Speech-sound disorder (SSD) is a complex behavioral disorder characterized by speech-sound production errors associated with deficits in articulation, phonological processes, and cognitive linguistic processes. SSD is prevalent in childhood and is comorbid with disorders of language, spelling, and reading disability, or dyslexia. Previous research suggests that developmental problems in domains associated with speech and language acquisition place a child at risk for dyslexia. Recent genetic studies have identified several candidate regions for dyslexia, including one on chromosome 3 segregating in a large Finnish pedigree.
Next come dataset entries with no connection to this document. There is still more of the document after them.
(* ===== verification/Engine.v ===== *)
(** * Engine: packages log and engine

    The global logger, and the engine: the key, the proxy, the device and the
    stack behind a mutex, and the functions that start and stop them.  The
    engine's state holds the components it configures: the tunnel, the options
    of the default dialer, the logger.  What the host, the URL parser and the
    third-party libraries answer is [Env]. *)

From S2P Require Import Prelude Net Conn Metadata Statistic Tunnel Stack Proxy.
From S2P Require Devices.
Import tunnel.

Open Scope Z_scope.

(** ** log: level.go, log.go, emitter.go *)

Module log.

Inductive Level :=
| DebugLevel | InfoLevel | WarnLevel | ErrorLevel | DPanicLevel | PanicLevel | FatalLevel
| InvalidLevel | SilentLevel.

#[global] Instance Level_eq_dec : EqDecision Level.
Proof. solve_decision. Defined.

(** zap's numbers, an [int8]. *)
Definition value (l : Level) : Z :=
  match l with
  | DebugLevel => -1 | InfoLevel => 0 | WarnLevel => 1 | ErrorLevel => 2 | DPanicLevel => 3
  | PanicLevel => 4 | FatalLevel => 5 | InvalidLevel => 6 | SilentLevel => 7
  end.

(** A logger, by how zap is asked to make it. *)
Inductive Logger := Nop | Development | Production (l : Level).

Section log.
(** [zapcore.ParseLevel], and the error of building a logger. *)
Context (zap_ParseLevel : gostring -> Level * err) (zap_Build : Logger -> err).

Definition ParseLevel (text : gostring) : Level * err :=
  if str_eqb text (str "silent") || str_eqb text (str "SILENT") then (SilentLevel, None)
  else zap_ParseLevel text.

Definition NewLeveled (l : Level) : option Logger * err :=
  match l with
  | SilentLevel => (Some Nop, None)
  | DebugLevel => match zap_Build Development with None => (Some Development, None) | e => (None, e) end
  | InfoLevel | WarnLevel | ErrorLevel | DPanicLevel | PanicLevel | FatalLevel =>
      match zap_Build (Production l) with None => (Some (Production l), None) | e => (None, e) end
  | _ => (None, Some (errorsNew "invalid level"))
  end.

(** [zap.Must]: [None] is its panic. *)
Definition Must (r : option Logger * err) : option Logger :=
  match r.2 with Some _ => None | None => r.1 end.
End log.

(** gVisor's log level, a [uint32], for a logger whose [Level()] is [level]. *)
Definition setLogger (level : Z) : Z := (1 - level) mod 2 ^ 32.

(** The level a message of gVisor is logged at, an [int8]. *)
Definition emitLevel (level : Z) : Z := (1 - level + 128) mod 256 - 128.
End log.

(** ** strings *)

(** Strings are cut at ASCII letters only: [url.Parse] admits no others in a
    scheme. *)
Definition ToLower (s : gostring) : gostring :=
  (fun c => if (65 <=? b2z c) && (b2z c <=? 90) then z2b (b2z c + 32) else c) <$> s.

Fixpoint is_prefix (p s : gostring) : bool :=
  match p, s with
  | [], _ => true
  | c :: p, d :: s => bool_decide (c = d) && is_prefix p s
  | _ :: _, [] => false
  end.

(** [strings.Contains] *)
Fixpoint Contains (s sub : gostring) : bool :=
  is_prefix sub s || match s with [] => false | _ :: s => Contains s sub end.

(** The white space of Unicode, in UTF-8. *)
Definition spaces : list gostring :=
  ((fun c => [z2b c]) <$> [9; 10; 11; 12; 13; 32]) ++
  map (map z2b) [[0xc2; 0x85]; [0xc2; 0xa0]; [0xe1; 0x9a; 0x80]; [0xe2; 0x80; 0xa8]; [0xe2; 0x80; 0xa9];
                 [0xe2; 0x80; 0xaf]; [0xe2; 0x81; 0x9f]; [0xe3; 0x80; 0x80]] ++
  ((fun c => z2b <$> [0xe2; 0x80; c]) <$> seqZ 0x80 11).

Fixpoint trimLeft (fuel : nat) (sp : list gostring) (s : gostring) : gostring :=
  match fuel with
  | O => s
  | S f =>
      match List.find (fun p => is_prefix p s) sp with
      | Some p => trimLeft f sp (drop (length p) s)
      | None => s
      end
  end.

(** [strings.TrimSpace]: every turn drops at least one byte. *)
Definition TrimSpace (s : gostring) : gostring :=
  let s := trimLeft (length s) spaces s in
  reverse (trimLeft (length s) (reverse <$> spaces) (reverse s)).

Module engine.

(** ** key.go *)

Record Key := mkKey {
  MTU : Z; Mark : Z; Proxy : gostring; RestAPI : gostring; Device : gostring; LogLevel : gostring;
  Interface : gostring; TCPModerateReceiveBuffer : bool; TCPSendBufferSize : gostring;
  TCPReceiveBufferSize : gostring; MulticastGroups : list gostring; TUNPreUp : gostring;
  TUNPostUp : gostring; UDPTimeout : Z }.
To explore common genetic influences on SSD and reading, we examined linkage for several quantitative traits to markers in the pericentrometric region of chromosome 3 in 77 families ascertained through a child with SSD. The quantitative scores measured several processes underlying speech-sound production, including phonological memory, phonological representation, articulation, receptive and expressive vocabulary, and reading decoding and comprehension skills. Model-free linkage analysis was followed by identification of sib pairs with linkage and construction of core shared haplotypes. In our multipoint analyses, measures of phonological memory demonstrated the strongest linkage (marker D3S2465, P=5.6 x 10(-5), and marker D3S3716, P=6.8 x 10(-4)). Tests for single-word decoding also demonstrated linkage (real word reading: marker D3S2465, P=.004; nonsense word reading: marker D3S1595, P=.005). The minimum shared haplotype in sib pairs with similar trait values spans 4.9 cM and is bounded by markers D3S3049 and D3S3045. Our results suggest that domains common to SSD and dyslexia are pleiotropically influenced by a putative quantitative trait locus on chromosome 3.

Figure 1

Shared and unshared processes involved in production of speech and written text. The tasks of processing and producing speech-sound and written text share some neural processes. The processing of speech and written text begins with modality-specific sensory and perceptual analyses of the stimuli—that is, auditory and visual analyses. The analysis of speech and written text relies on shared phonological representations for the conversion of phonetic speech units to phoneme classes and on the conversion of written graphemes to the corresponding phonemes. Phonological memory is a key process in these conversions. Next, meaning is attached to the utterance or text through shared semantic and morphologic/syntactic representations. The output segment of speech production or writing again requires modality-specific processes, including the selection and retrieval of a template for the intended word, the assembly and sequencing of phonetic units or graphemes, and the execution of the motor program. There are also processes contributing to speech and written text output that bypass the phonological representation segment. These processes include repetition of words without meaning and reading by sight vocabulary rather than by reading decoding. The numbers in parentheses in the figure correspond to the measures listed in the key below. Note that a single measure may tap multiple processes. Although the figure depicts processing as linear, we recognize that many of these processes are overlapping and occur simultaneously. Key: 1 = WRMT-ID; 2 = WRMT-AT; 3 = WIAT-RC; 4 = WIAT-LC; 5 = PPVT-III; 6 = EOWPVT-R; 7 = SI; 8 = MSW; 9 = NSW; 10 = PCC; 11 = GFTA; 12 = RAN-C.

Figure 2

Results of the model-free linkage analyses for the phonology, articulation, and vocabulary factors, plotted as pP = −log₁₀(asymptotic P value) on the Y-axis against genetic distance (in cM) on the X-axis.

Figure 3

A, Decomposition of the phonology factor into its component traits, multisyllabic word repetition and nonsense-word repetition. The linkage results for the phonology factor and the two component tests, NSW and MSW, are plotted as pP = −log₁₀(asymptotic P value) on the Y-axis against genetic distance (in cM) on the X-axis. B, Comparison of linkage results for NSW and MSW after removal of sib pairs contributing to linkage based on IBD sharing for marker D3S2465.

Figure 4

Shared haplotype blocks in sibling pairs who have concordantly low values for MSW and NSW and who are linked on the basis of expression (1). “NI” refers to genotypes that were not informative for resolving phase.